The Story of Chiara and the Focolare (1949)

“Paradise ’49”, meeting former Prime Minister De Gasperi and Pasquale Foresi

Focolarini during 1949 at the Dolomites

5 min read

From Trent in northern Italy, Chiara Lubich reached Rome in December 1948, together with three of her friends. Elena Hoehn, a woman of noble status, and her husband Commander Alvino offered them an apartment where they could live. 

Shortly afterwards, on January 20, 1949, Chiara met a small group of legislators working in Montecitorio, the Italian Parliament. She drafted for them an action plan that was aimed at “making Jesus live in Parliament” that is, by “becoming saints: each one responsible for the others as for themselves.” 

The fire of God’s love that she came to bring into that city was not only to revitalize convents and parishes, but also to give new life to every corner of society, in all its components, beginning with politics.

In those years Rome was in great turmoil, struggling to recover from the moral and material destruction caused by the war. The ecclesial world, too, was trying to infuse renewed energy into Christian life. Various groups came to life, such as the Crusade of Charity founded by Fr. Leone Veuthey and the Regnum Christi Movement, promoted by Fr. Beda Hernegger. Chiara had met with them and was invited to collaborate together.

At that time there were only 19 women and four men focolarini. They made up a tiny group, but possessed such ardor that they seemed like an army; it wasn’t by chance that they earned the nickname “incendiaries.”

After a few months, there was already a community around them of more than 3,500 people of all vocations, 300 of whom were in Rome. Some men religious, beginning with Fr. Raffaele Massimei, who was then director of the Franciscan Third Order, opened up the doors of their group meetings throughout the region of Lazio. Chiara also visited the island city of Sassari in Sardinia during the spring.

This new life was spreading everywhere, but then came a sudden halt. Chiara was diagnosed with tuberculosis. Following her doctor’s advice, she went back north to the hospital of Mesiano, above Trent. Yet after a thorough physical exam, she was declared perfectly healthy! 

She declared afterwards that the suffering caused by the misdiagnosis was a particular reflection of Jesus, who on the cross felt abandoned and forsaken. This time, however, he appeared as a ghost, “but for us what remained was that we had loved him.”
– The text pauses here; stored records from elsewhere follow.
(** * Cart mutation and inventory settlement (routes/graphql.js)

    A shallow embedding of the GraphQL resolvers of the shop backend
    ([root] in routes/graphql.js) over an explicit model of the three
    Mongoose collections (models/Product.js, models/Cart.js,
    models/CartItem.js), followed by the properties of the cart engine.

    Modelling conventions.
    - An ObjectId is a natural number; the store carries the next
      identifier that [new Model(...)] will hand out, so identifiers are
      never reused, as with Mongo's ObjectIds.  Resolver arguments are taken
      as already-cast identifiers.
    - Numbers.  A finite binary64 number is a whole multiple of 2^-1074,
      and the model represents it by that whole number of units.  A
      product's price text is the rendering of the Float it was created
      with and stands for that number; JS multiplies it by a quantity in
      binary64, which keeps the 53 leading bits of the exact product
      ([js_mul] below).  Keeping leading bits does not depend on where the
      unit sits ([js_mul_scale]), so the sample stores read the same at any
      power-of-two scale.  A product beyond the binary64 range (Infinity in JS) is not
      modelled.  Totals are the exact sums that the accumulator, modelled
      from the spec, makes of these numbers.  Quantities and stock counts
      are integers.
    - Validation.  [save()] of a document built from request arguments
      runs the schema's [required] validators; documents already in the
      store passed them when they were created.
    - One resolver runs to completion before the next one starts, and every
      [save()] / [remove()] it issues, awaited or not, has taken effect
      when it returns.
    - [save()] writes the in-memory document back under its [_id]; a
      populated array is written back as the identifiers of its entries
      (on a consistent store, [store_inv] below, these are the stored
      identifiers). *)

From stdpp Require Import base option list gmap fin_maps strings.
From Stdlib Require Import ZArith Lia.

Open Scope Z_scope.

Abbreviation ObjectId := N (only parsing).
Abbreviation Decimal := Z (only parsing).

(** ** Documents (models/*.js) *)

Module Product.
Record t := mk {
  title : string;
  price : Decimal;
  inventory_count : Z
}.
End Product.

Module CartItem.
Record t := mk {
  product_id : ObjectId;
  cart_id : ObjectId;
  qty : Z;
  total : Decimal
}.
End CartItem.

Module Cart.
Record t := mk {
  items : list ObjectId;
  total : Decimal;
  completed : bool
}.
End Cart.
(** * MCP tool server: handlers of [src/index.ts] and [app/api/[transport]/route.ts]

    A shallow embedding of the six tool handlers (greet, calc, now, geocode,
    get-weather, generate-image), of their input schemas and of the dispatch
    contract, followed by the properties the specification states about them.

    Conventions of the embedding.
    - A JavaScript [number] is an IEEE binary64 value: Rocq's primitive [float].
      Template literals apply [Number::toString] (ECMA-262 6.1.6.1.20), which
      is written out below as [Number_toString].
    - A JavaScript string is the sequence of the bytes of its UTF-8 encoding.
    - The outside world a handler can observe (the clock, [process.env], the
      three upstream services) is an explicit [World] value; a handler is a
      computation in the monad [Eff], which threads the log of outbound calls
      and either returns a value or throws.
    - The body of an upstream response has the TypeScript type the handler casts
      it to ([as Array<...>], [as {...}]); the arrays inside it may have any
      lengths. *)

From Stdlib Require Import ZArith NArith List String Ascii Bool Lia.
From Stdlib Require Import DecimalString.
From Stdlib Require Import Floats.PrimFloat Floats.SpecFloat Floats.FloatOps.
Import ListNotations.

#[local] Open Scope string_scope.
#[local] Open Scope Z_scope.

(** ** Strings *)

Module Str.

(** The line feed of ['\n']. *)
Definition LF : string := String (ascii_of_nat 10) EmptyString.

(** [Array.prototype.join] on an array of strings. *)
Fixpoint join (sep : string) (parts : list string) : string :=
  match parts with
  | [] => EmptyString
  | [s] => s
  | s :: rest => s ++ sep ++ join sep rest
  end.

(** [n] copies of the character [c]. *)
Fixpoint repeat_char (c : ascii) (n : nat) : string :=
  match n with
  | O => EmptyString
  | S n' => String c (repeat_char c n')
  end.

(** The decimal numeral of a natural number, without sign or padding. *)
Definition decimal (n : N) : string := NilEmpty.string_of_uint (N.to_uint n).

(** The first [n] characters of [s], and what follows them. *)
Definition take (n : nat) (s : string) : string := substring 0 n s.
Definition drop (n : nat) (s : string) : string := substring n (String.length s - n) s.
(** * dnsprobe: a shallow embedding of the measurement pipeline

    The development follows [src/dnsprobe.h] and [src/logger.h]:
    - [Log]: the static logger;
    - [Domain]: the per-domain statistics, the queue of unsaved events and
      the generator of probe targets;
    - [MySQLAccess]: the part of the storage layer that saves domains;
    - [RemoteQuery] / [DNSQuery]: one probe and its DNS variant;
    - [Vantage]: the signal handler that drives probing and saving.

    A C++ [double] is a binary64 float ([PrimFloat.float], round to nearest
    even, the arithmetic of an x86-64 build without contraction); [size_t]
    and [Time] ([unsigned long]) are 64-bit and are integers of [Z] with the
    wrap-around written where the code can wrap. *)

From Stdlib Require Import ZArith List Bool String Ascii Lia.
From Stdlib Require Import Floats.
Import ListNotations.

Local Open Scope Z_scope.

(** ** Machine numbers *)

Definition double := float.

Definition SIZE_MAX_plus_1 : Z := 2 ^ 64.

(** [size_t] arithmetic wraps modulo 2^64. *)
Definition wrap64 (n : Z) : Z := n mod SIZE_MAX_plus_1.

(** Conversion of an integer to [double] (round to nearest even), as in
    [_query_time_avg *= _query_count]. *)
Definition double_of_Z (n : Z) : double :=
  SF2Prim (binary_normalize prec emax n 0 false).

(** Conversion of a [double] to [size_t] / [Time], as in the second
    constructor of [Domain]: truncation toward zero. C++ leaves the
    conversion of a value outside the target range undefined; here it is 0. *)
Definition size_t_of_double (x : double) : Z :=
  match Prim2SF x with
  | S754_finite false m e =>
      let v := Z.shiftl (Z.pos m) e in
      if v <? SIZE_MAX_plus_1 then v else 0
  | _ => 0
  end.

(** The arithmetic used by the statistics: the one of [double]. *)
Class Arith (F : Type) : Type := {
  num_add : F -> F -> F;
  num_sub : F -> F -> F;
  num_mul : F -> F -> F;
  num_div : F -> F -> F;
  num_sqrt : F -> F;
  num_of_count : Z -> F
}.

#[export] Instance Arith_double : Arith double := {
  num_add := PrimFloat.add;
  num_sub := PrimFloat.sub;
  num_mul := PrimFloat.mul;
  num_div := PrimFloat.div;
  num_sqrt := PrimFloat.sqrt;
  num_of_count := double_of_Z
}.

(** ** Business objects *)

(** Probe event types. *)
Inductive EventType : Type :=
| EV_SEND_REQUEST
| EV_RECV_DATA
| EV_TIMEOUT
| EV_ERROR.

Definition EventType_eqb (a b : EventType) : bool :=
  match a, b with
  | EV_SEND_REQUEST, EV_SEND_REQUEST
  | EV_RECV_DATA, EV_RECV_DATA
  | EV_TIMEOUT, EV_TIMEOUT
  | EV_ERROR, EV_ERROR => true
  | _, _ => false
  end.

(** The [time_t] / [Time] of the code, in seconds. *)
Definition Time := Z.

(** Probe events. *)
Record Event : Type := mkEvent {
  time : Time;
  target : string;
  event : EventType;
  duration : double
}.

(** [std::queue<Event>]: [push] appends at the back, [front]/[pop] take
    from the head. *)
Definition Events := list Event.

(** The SQL statements that [MySQLAccess::saveDomains] sends, by their
    content: the values that the program formats into the text of the
    statement (the text itself, where a [double] is printed with six
    significant digits, is not modelled). [Update_domain] is [UPDATE domain SET ... WHERE rank = r];
    [Insert_measurements] is [INSERT INTO measurement ... VALUES] followed
    by one row per event, each with the rank of its domain. *)
Inductive Statement : Type :=
| Update_domain (name : string) (query_time_avg query_time_stddev : double)
    (query_count : Z) (time_first time_last : Time) (rank : Z)
| Insert_measurements (rows : list (Event * Z)).

(** ** The logger ([src/logger.h]) *)

Module Log.

Inductive Severity : Type :=
| LOG_DEBUG
| LOG_INFO
| LOG_WARN
| LOG_ERROR
| LOG_FATAL.

(** The value of the enumerator. *)
Definition rank_of (s : Severity) : Z :=
  match s with
  | LOG_DEBUG => 0
  | LOG_INFO => 1
  | LOG_WARN => 2
  | LOG_ERROR => 3
  | LOG_FATAL => 4
  end.

(** What a message says. Each constructor is one call of [Log::write] in
    [dnsprobe.h], with the values that the call formats into its text. *)
Inductive Message : Type :=
| Domain_constructed (name : string) (avg stddev count tm_first tm_last : double)
| Updating_domains (sql : Statement)
| Sql_failed (error : string)
| Inserting_measurements (sql : Statement)
| Cannot_send_query (name : string)
| Sending_query (target : string)
| Got_answer (from : option string) (status : Z) (duration : double)
| Probing_all
| Sigalrm_fired
| Application_interrupted.

Record Entry : Type := mkEntry {
  severity : Severity;
  message : Message
}.

(** The static state of the logger: [LOG_LEVEL] and what went to stderr. *)
Record t : Type := mkLog {
  LOG_LEVEL : Z;
  lines : list Entry
}.

(** [Log::write]: the message is dropped when [LOG_LEVEL > severity]. *)
Definition write (msg : Message) (sev : Severity) (lg : t) : t :=
  if LOG_LEVEL lg >? rank_of sev then lg
  else {| LOG_LEVEL := LOG_LEVEL lg; lines := lines lg ++ [mkEntry sev msg] |}.

End Log.

(** ** The random engine of a domain

    [std::default_random_engine] and [std::uniform_int_distribution<int>]
    belong to the C++ library, not to the repository: they are an
    interface here. [engine_seed] is [_PRNG.seed(value)], which puts the
    engine in the state that depends on [value] only; [uniform_int a b] is
    one draw of [std::uniform_int_distribution<int>(a, b)]. *)
Class RandomEngine (G : Type) : Type := {
  engine_default : G;
  engine_seed : Z -> G;
  uniform_int : Z -> Z -> G -> Z * G
}.

(** An engine to run the examples with: the minimal standard generator
    (multiplier 16807, modulus 2^31 - 1) and a draw by remainder. *)
Definition minstd_modulus : Z := 2147483647.

Definition minstd_next (x : Z) : Z := (16807 * x) mod minstd_modulus.

#[export] Instance minstd_rand0 : RandomEngine Z := {
  engine_default := 1;
  engine_seed := fun value =>
    if value mod minstd_modulus =? 0 then 1 else value mod minstd_modulus;
  uniform_int := fun a b g =>
    let g' := minstd_next g in (a + g' mod (b - a + 1), g')
}.

(** ** The domain to be probed *)

Section DomainModel.

Context {G : Type} {RE : RandomEngine G}.

Record Domain : Type := mkDomain {
  _rank : Z;
  _name : string;
  _query_time_avg : double;
  _query_time_stddev : double;
  _query_count : Z;
  _time_first : Time;
  _time_last : Time;
  _events : Events;
  _PRNG : G
}.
That incident nonetheless pointed to the need for Chiara to get some rest and make the most of the summer. She bade farewell to the community in Rome with a letter dated June 1949: “Although we are far apart, some at the mountains and others by the seaside, a light will bind us together, indiscernible to the senses and unknown to the world, but dear to God and to unity more than anything else. It is the Word of Life. We can be truly one only on the condition that each one of us is another Jesus, another living Word of God.”

And so Chiara went back to her Trentino, to Tonadico, a village in the Dolomite Mountains. There she stayed in a little cabin, which was really just a barn, belonging to one of the focolarine, Lia Brunet.

“I have felt in my heart the passion that fills your heart for all of the forsakenness into which the whole world is drifting.”

Already before traveling, she was struck by something she saw as she was leaving: a title on a billboard, advertising the movie Off in the mountains I will carry you away. And she truly was carried away by the love of God in an experience of life and of light that made her understand the realities of heaven in a new way, an experience that they referred to as “Paradise ’49.”

As the summer of 1949 was drawing to a close, her concern over humanity’s sufferings became ever stronger. “Lord, give me all those who are lonely,” she prayed on September 1. “I have felt in my heart the passion that fills your heart for all of the forsakenness into which the whole world is drifting.”

When she returned to Rome, she found the same problems as before: lack of housing, unemployment, new immigrants, material and moral decline. She wrote in her diary: “Looking at Rome as it is now, I feel my ideal far away.”

But another vision superimposed itself onto that external picture, one that she had received from a light that had shone so intensely over the summer. This light made her foresee the “resurrection” of Rome and humanity in its entirety, fully engulfed by the fire of God’s love. It was as if this light came down with Chiara into the darkness of the world.

A herald of this was a meeting with Alcide De Gaspari, who at that time headed the government. Their first meeting took place informally in Fregene, outside of Rome, on a Sunday afternoon. De Gasperi was concerned because of a delay in aid due from the U.S. government, but he became enchanted by Chiara’s words and rediscovered hope. 

“To feel that we are united, under the wings of the divine Fatherhood, gives a sense of serenity and trust,” he wrote to her, “even in this moment of tribulation. And this indeed is a troubled time.”

In the meantime new traveling companions joined Chiara on this journey. An elderly and wise religious, Fr. Giovanni Battista Tomasi (1866–1954), was assigned to be close to her during the foundational years of this new work of the Church. 

Then there was also a young man from Tuscany (who later became a priest), Pasquale Foresi (1929–2015). Chiara had asked him if he would share with her the new divine adventure; he would eventually accompany her throughout the development of the Focolare, officially approved as the Work of Mary.